*** Block opens ***
(** What [remove_document_by_id] leaves in every store. *)
Lemma remove_document_by_id_run (doc_id : string) (st : State) :
  let st' := (remove_document_by_id doc_id st).2 in
  (remove_document_by_id doc_id st).1 = Ok tt /\
  source_to_doc_id_map st' =
    match doc_id_to_source_map st !! doc_id with
    | Some source => delete source (source_to_doc_id_map st)
    | None => source_to_doc_id_map st
    end /\
  doc_id_to_source_map st' = delete doc_id (doc_id_to_source_map st) /\
  doc_id_to_excerpt_ids st' = delete doc_id (doc_id_to_excerpt_ids st) /\
  excerpt_db st' =
    foldl (fun m id => delete id m) (excerpt_db st)
          (default [] (doc_id_to_excerpt_ids st !! doc_id)) /\
  embeddings_db st' =
    match doc_id_to_excerpt_ids st !! doc_id with
    | Some excerpt_ids =>
        filter (fun entry => entry.1 ∉ excerpt_ids) (embeddings_db st)
    | None => embeddings_db st
    end /\
  embeddings_file st' =
    match doc_id_to_excerpt_ids st !! doc_id with
    | Some excerpt_ids =>
        filter (fun entry => entry.1 ∉ excerpt_ids) (embeddings_db st)
    | None => embeddings_file st
    end /\
  kg_db st' = kg_db st /\
  clock st' = clock st.
Proof.
  unfold remove_document_by_id, bind, get_json. cbn.
  destruct (doc_id_to_source_map st !! doc_id) as [source|] eqn:Hsource;
    destruct (doc_id_to_excerpt_ids st !! doc_id) as [excerpt_ids|] eqn:Hids;
    cbn; rewrite ?for_each_remove_excerpts; cbn;
    rewrite ?(delete_id _ _ Hsource), ?(delete_id _ _ Hids);
    repeat split; reflexivity.
Qed.
(** The directory [dir] holds a signature: the first name, in the order
    of [readdir], that ends in [.sha256] is the one of a file whose
    bytes are the line [text] and one final byte, its terminator. *)
Definition signature_file (f : filesys) (dir : cstring) (text : cstring)
  : Prop :=
  exists raw before e after c,
    listing f !! dir = Some raw
    /\ real_entries raw = before ++ e :: after
    /\ Forall (λ n, (7 ≤ length n)%nat /\ drop (length n - 7) n ≠ cs ".sha256")
         before
    /\ (7 ≤ length e)%nat /\ drop (length e - 7) e = cs ".sha256"
    /\ fs_data f (dir_entry dir e) = Some (text ++ [c])
    /\ nul_free text /\ (length text < 70)%nat.



(** * Properties *)

(** ** C strings *)

Lemma uchar_inj c1 c2 : uchar c1 = uchar c2 -> c1 = c2.
Proof.
  unfold uchar. intros E. apply N2Z.inj in E.
  rewrite <- (ascii_N_embedding c1), <- (ascii_N_embedding c2). by rewrite E.
Qed.

Lemma uchar_NUL c : uchar c = 0 <-> c = NUL.
Proof.
  split; [intros E; apply uchar_inj; rewrite E; reflexivity | by intros ->].
Qed.

Lemma strcmp_0_iff s1 s2 : strcmp s1 s2 = 0 <-> c_str s1 = c_str s2.
Proof.
  revert s2. induction s1 as [|c1 r1 IH]; intros [|c2 r2]; simpl.
  - done.
  - destruct (decide (c2 = NUL)) as [->|n]; [done|].
    split; [|done]. intros E. exfalso. apply n, uchar_NUL. lia.
  - destruct (decide (c1 = NUL)) as [->|n]; [done|].
    split; [|done]. intros E. exfalso. by apply n, uchar_NUL.
  - destruct (decide (c1 = c2)) as [->|n].
    + destruct (decide (c2 = NUL)); [done|].
      rewrite IH. split; [by intros ->|by intros [= ->]].
    + split.
      * intros E. exfalso. apply n, uchar_inj. lia.
      * destruct (decide (c1 = NUL)), (decide (c2 = NUL)); congruence.
Qed.

Lemma c_str_nul_free s : nul_free s -> c_str s = s.
Proof.
  unfold nul_free. induction s as [|c r IH]; simpl; [done|]. intros Hn.
  destruct (decide (c = NUL)) as [E|]; [exfalso; apply Hn; rewrite E; left|].
  f_equal. apply IH. intros ?. apply Hn. by right.
Qed.


Lemma c_str_length s : (length (c_str s) ≤ length s)%nat.
Proof.
  induction s as [|c r IH]; simpl; [done|]. destruct (decide _); simpl; lia.
Qed.

Lemma c_str_full s : length (c_str s) = length s -> c_str s = s.
Proof.
  induction s as [|c r IH]; simpl; [done|].
  destruct (decide _); simpl; [done|]. intros [= E]. by rewrite IH.
Qed.

Lemma strcmp_eq s1 s2 :
  nul_free s1 -> nul_free s2 -> strcmp s1 s2 = 0 <-> s1 = s2.
Proof. intros H1 H2. by rewrite strcmp_0_iff, !c_str_nul_free. Qed.

(** [strncmp] against a literal of exactly [n] characters is a test for
    a prefix. *)
Lemma strncmp_prefix tok lit :
  nul_free lit ->
  strncmp tok lit (length lit) = 0 <-> has_prefix lit tok = true.
Proof.
  intros Hl. unfold strncmp, has_prefix.
  rewrite strcmp_0_iff, firstn_all, (c_str_nul_free lit) by done.
  rewrite bool_decide_eq_true. split; [|by intros ->; apply c_str_nul_free].
  pose proof (length_take tok (length lit)) as Hx. revert Hx.
  generalize dependent (take (length lit) tok). intros x Hx E.
  rewrite <- E. symmetry. apply c_str_full.
  pose proof (c_str_length x) as L1. rewrite E in *. lia.
Qed.

Ltac literal_nul_free :=
  match goal with
  | |- nul_free ?l => apply (bool_decide_unpack (NUL ∉ l)); vm_compute; exact I
  end.

Lemma has_prefix_app a b tok :
  has_prefix (a ++ b) tok = true -> has_prefix a tok = true.
Proof.
  unfold has_prefix. rewrite !bool_decide_eq_true. intros E.
  assert (E' : take (length a) (take (length (a ++ b)) tok) = a)
    by (rewrite E; apply take_app_length).
  rewrite take_take, length_app in E'.
  by replace (length a `min` (length a + length b))%nat with (length a) in E' by lia.
Qed.

Lemma has_prefix_spec pre tok :
  has_prefix pre tok = true <-> exists rest, tok = pre ++ rest.
Proof.
  unfold has_prefix. rewrite bool_decide_eq_true. split.
  - intros E. exists (drop (length pre) tok). by rewrite <- E at 1; rewrite take_drop.
  - intros [rest ->]. by rewrite take_app_length.
Qed.

(** ** The fields of a string *)



(** ** The command line *)

Lemma slot_suffix_test tok :
  strncmp tok (cs "androidboot.slot_suffix") 23 = 0
  <-> has_prefix (cs "androidboot.slot_suffix") tok = true.
Proof. apply (strncmp_prefix tok (cs "androidboot.slot_suffix")). literal_nul_free. Qed.

Lemma slot_test tok :
  strncmp tok (cs "androidboot.slot") 16 = 0
  <-> has_prefix (cs "androidboot.slot") tok = true.
Proof. apply (strncmp_prefix tok (cs "androidboot.slot")). literal_nul_free. Qed.

(** A token that does not begin with [androidboot.slot] leaves the slot
    as it is, whatever else it is. *)
Lemma cmdline_token_keeps_slot cmd tok :
  has_prefix (cs "androidboot.slot") tok = false ->
  exists cmd', cmdline_token cmd tok = Some cmd' /\ slot cmd' = slot cmd.
Proof.
  intros Hp. unfold cmdline_token.
  destruct (decide (strncmp tok (cs "androidboot.slot_suffix") 23 = 0)) as [E|_].
  { apply slot_suffix_test in E.
    apply (has_prefix_app (cs "androidboot.slot") (cs "_suffix")) in E. congruence. }
  destruct (decide (strncmp tok (cs "androidboot.slot") 16 = 0)) as [E|_].
  { apply slot_test in E. congruence. }
  destruct (decide _); eauto.
Qed.



Lemma store_str_slot_ok s v s' :
  slot_ok s -> store_str s v = Some s' -> slot_ok s'.
Proof.
  intros (a & b & ->). unfold store_str, store.
  destruct v as [|x [|y [|z v]]]; simpl.
  - intros [= <-]. by eexists _, _.
  - intros [= <-]. by eexists _, _.
  - intros [= <-]. by eexists _, _.
  - rewrite length_app. simpl.
    destruct (_ <=? _) eqn:E; [apply Z.leb_le in E; lia | done].
Qed.

Lemma cmdline_token_slot_ok cmd tok cmd' :
  slot_ok (slot cmd) -> cmdline_token cmd tok = Some cmd' -> slot_ok (slot cmd').
Proof.
  intros Hs. unfold cmdline_token.
  destruct (decide _).
  { destruct (sscanf_s _ _) as [v|]; [|by intros [= <-]].
    destruct (store_str (slot cmd) v) as [s|] eqn:E; simpl; [|done].
    intros [= <-]. simpl. eauto using store_str_slot_ok. }
  destruct (decide _).
  { destruct Hs as (a & b & ->).
    destruct (sscanf_c _ _) as [c|]; simpl; intros [= <-]; simpl; by eexists _, _. }
  destruct (decide _); intros [= <-]; done.
Qed.

Lemma cmdline_tokens_slot_ok toks cmd cmd' :
  slot_ok (slot cmd) -> cmdline_tokens cmd toks = Some cmd' -> slot_ok (slot cmd').
Proof.
  revert cmd. induction toks as [|tok toks IH]; simpl; intros cmd Hs.
  - by intros [= <-].
  - destruct (cmdline_token cmd tok) as [c|] eqn:E; simpl; [|done].
    apply IH. eauto using cmdline_token_slot_ok.
Qed.

Lemma cmdline_tokens_app l1 l2 cmd :
  cmdline_tokens cmd (l1 ++ l2) = cmdline_tokens cmd l1 ≫= λ c, cmdline_tokens c l2.
Proof.
  revert cmd. induction l1 as [|t l1 IH]; simpl; intros cmd; [done|].
  destruct (cmdline_token cmd t); simpl; [apply IH|done].
Qed.
Lemma chat_request_changes_at_most_the_faq_index_witness :
  let env := env_up (u"Sim") (u"texto") in
  let r := FAQService.handle_post_chat env (u"Como contratar?") empty_world in
  exists index,
    index_name_of index = u"faq-index"
    /\ indexes r.2 = indexes empty_world ++ [index].
Proof.
  intros env r.
  destruct (chat_request_changes_at_most_the_faq_index env certificate_request
              (u"Como contratar?") empty_world)
    as (_ & _ & _ & _ & _ & _ & _ & H).
  apply H; [reflexivity | | reflexivity].
  apply (bool_decide_unpack _). vm_compute. exact I.
Defined.

Lemma only_inserts_quiet {A} (m : M A) :
  (forall w, (m w).2 = w) -> only_inserts m.
Proof.
  intros H w. rewrite H. split; [| done].
  exists []. split; [| done]. unfold calls_between. by rewrite app_nil_r.
Qed.

Lemma only_inserts_external (env : Env) (ev : event) :
  is_insertion_call ev = true -> only_inserts (external env ev).
Proof.
  intros Hev w. unfold external.
  split; [| by destruct (fault env _ _)].
  exists [ev]. split; [by destruct (fault env _ _) |].
  simpl. by rewrite Hev.
Qed.

Lemma only_inserts_step {A} (w : World) (m : M A) (w2 : World) :
  only_inserts m ->
  ((exists calls,
      calls_between (m w).2 w2 calls
      /\ forallb is_insertion_call calls = true)
   /\ indexes w2 = indexes (m w).2
   /\ containers w2 = containers (m w).2
   /\ blobs w2 = blobs (m w).2) ->
  (exists calls,
     calls_between w w2 calls /\ forallb is_insertion_call calls = true)
  /\ indexes w2 = indexes w
  /\ containers w2 = containers w
  /\ blobs w2 = blobs w.
Proof.
  intros Hm ((c2 & T2 & F2) & I2 & C2 & B2).
  destruct (Hm w) as ((c1 & T1 & F1) & I1 & C1 & B1).
  split; [| split; [congruence | split; congruence]].
  exists (c1 ++ c2). unfold calls_between in *.
  rewrite T2, T1, <- app_assoc, forallb_app, F1, F2. done.
Qed.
*** Block closes ***
Could you restate word for word the lines above from the one containing "destruct (doc_id_to_excerpt_ids st" through the one containing "of [readdir], that", both included, and nothing else?

    destruct (doc_id_to_excerpt_ids st !! doc_id) as [excerpt_ids|] eqn:Hids;
    cbn; rewrite ?for_each_remove_excerpts; cbn;
    rewrite ?(delete_id _ _ Hsource), ?(delete_id _ _ Hids);
    repeat split; reflexivity.
Qed.
(** The directory [dir] holds a signature: the first name, in the order
    of [readdir], that ends in [.sha256] is the one of a file whose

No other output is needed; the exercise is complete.